**** Data excerpts
(** * ACE-Step 1.5 API helpers: job worker loops and audio-path handling

    A shallow embedding of
      - [acestep/api/jobs/worker_loops.py]   ([process_queue_item],
        [run_job_store_cleanup_loop]),
      - [acestep/api/jobs/test_fakes.py]     ([_FakeStore], [_FakeJobQueue],
        [_DoneEvent]),
      - [acestep/api/http/release_task_audio_paths.py]
        ([validate_audio_path], [save_upload_to_temp]),
    together with the properties the specification states about them.

    Python objects are mutable and shared by reference, and every statement
    may raise.  Both are made explicit: code runs in a state-and-exception
    monad [M], job records live in a heap indexed by references, and the
    calls a routine makes to its collaborators are appended to a trace. *)

From Stdlib Require Import ZArith Lia Strings.Ascii Strings.String Strings.Byte.
From stdpp Require Import base option list strings gmap pretty.

Local Open Scope Z_scope.
Local Open Scope nat_scope.

(** ** Python exceptions and outcomes *)

Module Py.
********
- _Problem statement_
Repeat each record exactly, leaving nothing out.

- _Your solution_
(** * ACE-Step 1.5 API helpers: job worker loops and audio-path handling

    A shallow embedding of
      - [acestep/api/jobs/worker_loops.py]   ([process_queue_item],
        [run_job_store_cleanup_loop]),
      - [acestep/api/jobs/test_fakes.py]     ([_FakeStore], [_FakeJobQueue],
        [_DoneEvent]),
      - [acestep/api/http/release_task_audio_paths.py]
        ([validate_audio_path], [save_upload_to_temp]),
    together with the properties the specification states about them.

    Python objects are mutable and shared by reference, and every statement
    may raise.  Both are made explicit: code runs in a state-and-exception
    monad [M], job records live in a heap indexed by references, and the
    calls a routine makes to its collaborators are appended to a trace. *)

From Stdlib Require Import ZArith Lia Strings.Ascii Strings.String Strings.Byte.
From stdpp Require Import base option list strings gmap pretty.

Local Open Scope Z_scope.
Local Open Scope nat_scope.

(** ** Python exceptions and outcomes *)

Module Py.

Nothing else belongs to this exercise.